RAID0 is designed specifically to improve performance (both latency
and bandwidth). I'm unclear about why you think it would decrease
importance. Perhaps you're thinking of another RAID type?

 Paul Prescod


Re: Can Cassandra make real use of several DataFileDirectories?

2010-04-26 Thread Roland Hänel
RAID0 decreases the performance of muliple, concurrent random reads because
for each read request (I assume that at least a couple of stripe sizes are
read), all hard disks are involved in that read.

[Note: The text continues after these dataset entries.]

(** * YoutubeTranslatorPro: batch orchestrator and cache layer

    A shallow embedding of [batch.py] (TaskProgress, BatchProcessor) and
    [cache.py] (CacheManager) together with the properties stated about
    them in the design specification.

    Conventions of the embedding.
    - A Python [str] is a Rocq [string] holding its UTF-8 bytes, so
      [encode('utf-8')] is the identity and byte order is code-point order.
    - A Python exception is [Raise msg], where [msg] is what [str(e)] gives.
    - Progress fractions are Python floats in the source.  They are read
      here as exact rationals ([Q]); the decimal literals of the weight
      table are the rationals they spell.  Module [Binary64] evaluates the
      same table in IEEE binary64 for comparison.
    - Library code the program calls (hashlib, urllib, diskcache, the
      media collaborators) is either written out (MD5), supplied as an
      interface with a reference instance (diskcache, urlparse) or supplied
      per job as an environment record (collaborators, clock, cancel
      requests of other threads).
    - The worker pool is modelled by the schedule in which submitted jobs
      run one after another in submission order; every write a pipeline
      run makes goes to its own task object, to the shared cache or to the
      event log. *)

From Stdlib Require Import ZArith QArith Lqa List Lia Bool Ascii String PrimFloat Permutation.
From stdpp Require Import gmap strings.
Import ListNotations.

Local Open Scope string_scope.
Local Open Scope list_scope.

(* ===================================================================== *)
(** * Python values and exceptions *)
(* ===================================================================== *)

(** Result of a call that may raise. *)
Inductive Outcome (A : Type) : Type :=
| Ok (a : A)
| Raise (msg : string).
Arguments Ok {A} a.
Arguments Raise {A} msg.

(** The Python values that travel through the cache and the pipeline. *)
#[warnings="-register-all"]
Inductive PyVal : Type :=
| PyNone
| PyBool (b : bool)
| PyInt (z : Z)
| PyStr (s : string)
| PyList (l : list PyVal)
| PyDict (d : list (string * PyVal)).

(** [bool(v)] *)
Definition truthy (v : PyVal) : bool :=
  match v with
  | PyNone => false
  | PyBool b => b
  | PyInt z => negb (Z.eqb z 0)
  | PyStr s => negb (String.eqb s "")
  | PyList l => match l with [] => false | _ => true end
  | PyDict d => match d with [] => false | _ => true end
  end.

Consider the following example: you want to read 1MB out of each of two
files

a) both files are on the same RAID0 of two disks. For the first 1MB read
request, both disks contain some stripes of this request, both disks have to
move their heads to the correct location and do the read. The second read
request has to wait until the first one finishes, because it is served from
the same disks and depends on the same disk heads.

b) files are on seperate disks. Both reads can be done at the same time,
because disk heads can move independently.

Or look at it this way: if you issue a read request on a RAID0, and your
disks have 8ms access time, then after the read request, the whole RAID0 is
completely blocked for 8ms. If you handle the disks independently, only the
disk containing the file is blocked.

RAID0 has its advantages of course. Streaming reads/writes (e.g. during a
compaction) will be extremely fast.

-Roland


2010/4/26 Paul Prescod p...@prescod.net

 2010/4/26 Roland Hänel rol...@haenel.me:
  Ryan, I agree with you on the hot spots, however for the physical disk
  performance, even the worst case hot spot is not worse than RAID0: in a
 hot
  spot scenario, it might be that 90% of your reads go to one hard drive.
 But
  with RAID0, 100% of your reads will go to *all* hard drives.

 RAID0 is designed specifically to improve performance (both latency
 and bandwidth). I'm unclear about why you think it would decrease
 importance. Perhaps you're thinking of another RAID type?